Type: Package
Title: Robust Pipeline for 'VALD' 'ForceDecks' Data Extraction and Analysis
Version: 0.1.0
Description: Provides a robust and reproducible pipeline for extracting, cleaning, and analyzing athlete performance data generated by 'VALD' 'ForceDecks' systems. The package supports batch-oriented data processing for large datasets, standardized data transformation workflows, and visualization utilities for sports science research and performance monitoring. It is designed to facilitate reproducible analysis across multiple sports with comprehensive documentation and error handling.
License: MIT + file LICENSE
Encoding: UTF-8
RoxygenNote: 7.3.3
Imports: readxl, httr, jsonlite, data.table, ggplot2, dplyr, tidyr, stringr, lubridate, valdr, stats, utils
Suggests: knitr, rmarkdown, testthat (≥ 3.0.0)
VignetteBuilder: knitr
URL: https://github.com/praveenmaths89/vald.extractor
BugReports: https://github.com/praveenmaths89/vald.extractor/issues
NeedsCompilation: no
Packaged: 2026-01-17 20:19:56 UTC; apple
Author: Praveen D Chougale [aut, cre], Usha Anathakumar [aut]
Maintainer: Praveen D Chougale <praveenmaths89@gmail.com>
Repository: CRAN
Date/Publication: 2026-01-22 09:40:02 UTC

vald.extractor: Robust Pipeline for 'VALD' 'ForceDecks' Data Extraction and Analysis

Description

Provides a robust and reproducible pipeline for extracting, cleaning, and analyzing athlete performance data generated by 'VALD' 'ForceDecks' systems. The package supports batch-oriented data processing for large datasets, standardized data transformation workflows, and visualization utilities for sports science research and performance monitoring. It is designed to facilitate reproducible analysis across multiple sports with comprehensive documentation and error handling.

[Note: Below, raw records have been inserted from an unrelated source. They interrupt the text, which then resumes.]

Lemma load_processors_needs x p a q : load_processors x p = (inr a, q) ->
  Forall (fun t => t <> []) [child_text x "query_thread_count"; child_text x "trade_thread_count"; child_text x "unit_thread_count"].
Proof. intros E. apply (f_equal fst) in E. cbn [fst] in E. unfold load_processors in E. accepted E. needs. by repeat constructor. Qed.

Lemma load_tables_needs x p a q : load_tables x p = (inr a, q) ->
  Forall (fun t => t <> []) [child_text x "account"; child_text x "statutory_holidays"; child_text x "entrust"; child_text x "deal"].
Proof. intros E. apply (f_equal fst) in E. cbn [fst] in E. unfold load_tables in E. accepted E. needs. by repeat constructor. Qed.

Lemma load_options_needs junk r p a q : load_options junk r p = (inr a, q) ->
  bool_decide (child_text r "switch_time" = []) || valid_time (c_str (child_text r "switch_time")) junk = true.
Proof.
  intros E. apply (f_equal fst) in E. cbn [fst] in E. unfold load_options in E. accepted E.
  destruct (bool_decide (child_text r "switch_time" = [])); [done|]. by destruct (valid_time _ _).
Qed.

Lemma load_config_needs junk doc p : (load_config junk (Some doc) p).1 = inr tt ->
  Forall (fun t => t <> []) (mandatory doc) /\ time_accepted junk doc = true.
Proof.
  intros H. unfold load_config in H. accepted H. unfold mandatory, time_accepted, root_of.
  repeat match goal with
  | E : load_database _ _ = _ |- _ => apply load_database_needs in E
  | E : load_processors _ _ = _ |- _ => apply load_processors_needs in E
  | E : load_tables _ _ = _ |- _ => apply load_tables_needs in E
  | E : load_options _ _ _ = _ |- _ => apply load_options_needs in E
  end.
  needs. split; [|done]. rewrite !Forall_cons in *. tauto.
Qed.

(** A document is accepted exactly when every text that has to be there is there and the time
    of the switch, if there is one, is valid; then the parameters are those of the document, the
    path, the time, the interval and the port keeping what they were when it says nothing of them.
    Every other document is refused with one error, and a file that is none with another. *)
Theorem config_accepted junk doc p :
  ((load_config junk (Some doc) p).1 = inr tt <-> Forall (fun t => t <> []) (mandatory doc) /\ time_accepted junk doc = true) /\
  ((load_config junk (Some doc) p).1 = inr tt -> load_config junk (Some doc) p = (inr tt, configured doc p)) /\
  ((load_config junk (Some doc) p).1 <> inr tt -> (load_config junk (Some doc) p).1 = inl NAUT_AT_E_CONFIG_INVALID) /\
  load_config junk None p = (inl NAUT_AT_E_CONFIGFILE_INVALID, p).
Proof.
  split; [|split; [|split; [|done]]].
  - split; [apply load_config_needs|]. intros [H1 H2]. by rewrite load_config_ok.
  - intros H. destruct (load_config_needs junk doc p H). by apply load_config_ok.
  - intros H. destruct ((load_config junk (Some doc) p).1) as [e|[]] eqn:E; [|done]. f_equal. by eapply load_config_invalid.
Qed.

End Load.

(** A time of three numbers is judged by them alone; of fewer numbers, by what the
    variables of the function held before. *)
Theorem switch_time_judged s junk :
  let '(n, (hour, minute, second)) := scan_time s junk in
  (n = 3 -> valid_time s junk = (0 <=? hour) && (hour <? 24) && (0 <=? minute) && (minute <? 60) && (0 <=? second) && (second <? 60) /\
            forall junk', valid_time s junk' = valid_time s junk) /\
  (n = 1 \/ n = 2 -> 0 <= hour < 24 -> (n = 2 -> 0 <= minute < 60) ->
   valid_time s (0, 0, 0) = true /\ valid_time s (0, 60, 60) = false) /\
  (n = -1 -> valid_time s (0, 0, 0) = true /\ valid_time s (24, 0, 0) = false).
Proof.
  destruct junk as [[h0 m0] s0]. unfold valid_time, scan_time.
  destruct (skip_spaces s) as [|c r] eqn:Es; [by repeat split; intros; try lia|].
  destruct (scan_02d s) as [[h r1]|]; [|by repeat split; intros; lia].
  destruct (r1' ← literal 58 r1; scan_02d r1') as [[m r2]|].
  2:{ split; [lia|]. split; [|lia]. intros _ Hh _. rewrite (proj2 (Z.leb_le 0 h)), (proj2 (Z.ltb_lt h 24)) by lia. done. }
  destruct (r2' ← literal 58 r2; scan_02d r2') as [[sec r3]|].
  - split; [|split; lia]. intros _. split; [done|]. by intros [[h' m'] s'].
  - split; [lia|]. split; [|lia]. intros _ Hh Hm. specialize (Hm eq_refl).
    rewrite (proj2 (Z.leb_le 0 h)), (proj2 (Z.ltb_lt h 24)), (proj2 (Z.leb_le 0 m)), (proj2 (Z.ltb_lt m 60)) by lia. done.
Qed.

End Config.

Module Life.
Import Config.

Definition NAUT_AT_E_INIT_DATABASE_CONN_FAILED : Z := 30011.
Definition NAUT_AT_E_QUERY_ACCOUNT_CONFIG_FAILED : Z := 30015.
Definition NAUT_AT_E_ACCOUNT_CONFIG_NOT_EXIT : Z := 30016.
Definition NAUT_AT_E_ACCOUNT_CONFIG_INVALID : Z := 30017.
Definition NAUT_AT_E_ACCOUNTS_DUPLICATED : Z := 30020.
Definition NAUT_AT_E_EXCUTE_DB_QUERY_FAILED : Z := 30303.

(** [std::thread::join] of a thread that was joined throws. *)
Inductive exn : Type := system_error.
#[local] Abbreviation run A := (outcome exn A).

(** ** The objects *)

Record trade_unit_params := mkUnitParams {
  trade_host : text; trade_port : Z; userid : text; account : text; password : text; broker : text;
  trade_log_file : text; use_simulation_flag : bool
}.

(** What a trade unit owns: its queue, its two events, the trader, its thread. *)
Record trade_unit := mkUnit {
  u_params : option trade_unit_params;
  u_msg_queue : bool; u_msg_event : bool; u_state_event : bool; u_trader : bool; u_thread : bool; u_started : bool
}.

(** What a processor owns; only a trade processor has a queue of withdraws. *)
Record processor := mkProcessor {
  p_msg_queue : bool; p_msg_event : bool; p_withdraw_queue : bool; p_thread : bool; p_started : bool
}.

(** A pointer that is overwritten. *)
Definition lost (b : bool) : nat := if b then 1 else 0.

Definition new_trade_unit : trade_unit := mkUnit None true false false false false false.
Definition new_processor : processor := mkProcessor true false false false false.

Section Threads.
(** Whether a thread is running by the end of the ten milliseconds that [stop] gives it. *)
Variable up : bool.

(** [process_thread::stop]: [thread_] afterwards. *)
Definition stop_thread (thread_ : bool) : bool := if up then false else thread_.

(** [trade_unit::start]; the second result counts what is overwritten. *)
Definition unit_start (params : trade_unit_params) (u : trade_unit) : trade_unit * nat :=
  if u.(u_started) then (u, O)
  else (mkUnit (Some params) u.(u_msg_queue) true true (if params.(use_simulation_flag) then u.(u_trader) else true) true true,
        (lost u.(u_msg_event) + lost u.(u_state_event))%nat).

Definition unit_stop (u : trade_unit) : trade_unit :=
  mkUnit u.(u_params) u.(u_msg_queue) false false false (stop_thread u.(u_thread)) false.

(** [delete] of a unit: what it leaves behind, and its thread. *)
Definition unit_delete (u : trade_unit) : nat * nat :=
  let u := unit_stop u in
  let u := mkUnit u.(u_params) false u.(u_msg_event) u.(u_state_event) u.(u_trader) u.(u_thread) u.(u_started) in
  ((lost u.(u_msg_queue) + lost u.(u_msg_event) + lost u.(u_state_event) + lost u.(u_trader))%nat, lost u.(u_thread)).

Definition processor_start (trade : bool) (p : processor) : processor * nat :=
  if p.(p_started) then (p, O)
  else (mkProcessor p.(p_msg_queue) true (if trade then true else p.(p_withdraw_queue)) true true,
        (lost p.(p_msg_event) + (if trade then lost p.(p_withdraw_queue) else 0))%nat).

Definition processor_stop (trade : bool) (p : processor) : processor :=
  mkProcessor p.(p_msg_queue) false (if trade then false else p.(p_withdraw_queue)) (stop_thread p.(p_thread)) false.

Definition processor_delete (trade : bool) (p : processor) : nat * nat :=
  let p := processor_stop trade p in
  let p := mkProcessor false p.(p_msg_event) p.(p_withdraw_queue) p.(p_thread) p.(p_started) in
  ((lost p.(p_msg_queue) + lost p.(p_msg_event) + lost p.(p_withdraw_queue))%nat, lost p.(p_thread)).

(** ** The server *)

Inductive rsp_thread : Type := NoThread | Joinable | Joined.

Record trade_server := mkServer {
  params_ : trade_server_param;
  map_accounts_info_ : gmap text trade_account_info;
  map_tunits_ : gmap text trade_unit;
  ar_trade_processors_ : list processor;
  ar_query_processors_ : list processor;
  localno_ : Z;
  m_sptr_rsp_thread : rsp_thread;
  rsp_queue_ : bool; rsp_event_ : bool; started_ : bool;
  leaked : nat; orphans : nat
}.

Definition new_trade_server (junk now : Z) : trade_server :=
  mkServer (new_param junk) ∅ ∅ [] [] now NoThread false false false 0 0.

Definition set_params s p := mkServer p s.(map_accounts_info_) s.(map_tunits_) s.(ar_trade_processors_) s.(ar_query_processors_) s.(localno_) s.(m_sptr_rsp_thread) s.(rsp_queue_) s.(rsp_event_) s.(started_) s.(leaked) s.(orphans).
Definition set_localno s n := mkServer s.(params_) s.(map_accounts_info_) s.(map_tunits_) s.(ar_trade_processors_) s.(ar_query_processors_) n s.(m_sptr_rsp_thread) s.(rsp_queue_) s.(rsp_event_) s.(started_) s.(leaked) s.(orphans).
Definition set_started s b := mkServer s.(params_) s.(map_accounts_info_) s.(map_tunits_) s.(ar_trade_processors_) s.(ar_query_processors_) s.(localno_) s.(m_sptr_rsp_thread) s.(rsp_queue_) s.(rsp_event_) b s.(leaked) s.(orphans).
Definition set_units s a u l := mkServer s.(params_) a u s.(ar_trade_processors_) s.(ar_query_processors_) s.(localno_) s.(m_sptr_rsp_thread) s.(rsp_queue_) s.(rsp_event_) s.(started_) (l + s.(leaked))%nat s.(orphans).
Definition set_processors s t q l := mkServer s.(params_) s.(map_accounts_info_) s.(map_tunits_) t q s.(localno_) s.(m_sptr_rsp_thread) s.(rsp_queue_) s.(rsp_event_) s.(started_) (l + s.(leaked))%nat s.(orphans).

(** What the database answers. *)
Record database := mkDb {
  db_init : Z;
  db_connection : bool * bool * bool;
  db_accounts : option (list trade_account_info);
  db_max_localno : option (option Z)
}.

Variable db : database.

(** [sprintf] into a buffer of [n] bytes. *)
Definition printed (n : Z) (t : text) : run text := if size t <? n then Done t else Fault.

The vald.extractor package extends the valdr package by providing a fault-tolerant, production-ready pipeline for extracting, cleaning, and visualizing VALD ForceDecks data across multiple sports. It implements chunked batch processing to prevent timeout errors, OAuth2 authentication for metadata enrichment, and automated sports taxonomy mapping.

Main Functions

**Data Extraction:**

**Data Cleaning:**

**Data Transformation:**

**Analysis & Visualization:**

Key Features

Author(s)

Maintainer: Praveen D Chougale praveenmaths89@gmail.com

Authors:

See Also

Useful links:


Pipe operator

Description

Pipe operator

Usage

lhs %>% rhs

Arguments

lhs

A value or the magrittr placeholder.

rhs

A function call using the magrittr semantics.

Value

The result of calling rhs(lhs).


Add Age Variable to Dataset

Description

Calculates age in years based on date of birth and test date. Handles missing dates gracefully.

Usage

calculate_age(
  data,
  dob_col = "dateOfBirth",
  test_date_col = "Testdate",
  output_col = "age"
)

Arguments

data

Data frame containing date columns.

dob_col

Character. Name of date of birth column. Default is "dateOfBirth".

test_date_col

Character. Name of test date column. Default is "Testdate".

output_col

Character. Name for the new age column. Default is "age".

Details

Calculate Age from Date of Birth and Test Date

Value

Data frame with added age column.


Automated Sports Taxonomy Mapping

Description

Applies regex-based pattern matching to standardize inconsistent sport/team naming conventions into a clean categorical variable. This is the core "value-add" for multi-sport organizations where team names may vary (e.g., "Football", "Soccer", "FSI" all map to "Football").

Usage

classify_sports(
  data,
  group_col = "all_group_names",
  output_col = "sports_clean"
)

Arguments

data

Data frame containing athlete metadata.

group_col

Character. Name of the column containing group/team names. Default is "all_group_names".

output_col

Character. Name for the new standardized sports column. Default is "sports_clean".

Details

Classify Sports from Group Names

Value

Data frame with an additional column containing standardized sports categories.

Examples


if (FALSE) {
  metadata <- standardize_vald_metadata(profiles, groups)
  metadata <- classify_sports(metadata)
  table(metadata$sports_clean)
}


Robust Batch Extraction of VALD Trials

Description

Implements chunked trial extraction from VALD ForceDecks API with fault-tolerant error handling. This function prevents timeout errors and memory issues when working with large datasets by processing data in manageable chunks.

Usage

fetch_vald_batch(start_date, chunk_size = 100, verbose = TRUE)

Arguments

start_date

Character string in ISO 8601 format (e.g., "2020-01-01T00:00:00Z"). The starting date for data extraction.

chunk_size

Integer. Number of tests to process per batch. Default is 100. Reduce this value if you experience timeout errors.

verbose

Logical. If TRUE, prints progress messages. Default is TRUE.

Details

Fetch VALD ForceDecks Data in Batches

This function first retrieves all test metadata, then iterates through tests in chunks to fetch associated trial data. Each chunk is wrapped in a tryCatch block to ensure that errors in one chunk do not halt the entire extraction process.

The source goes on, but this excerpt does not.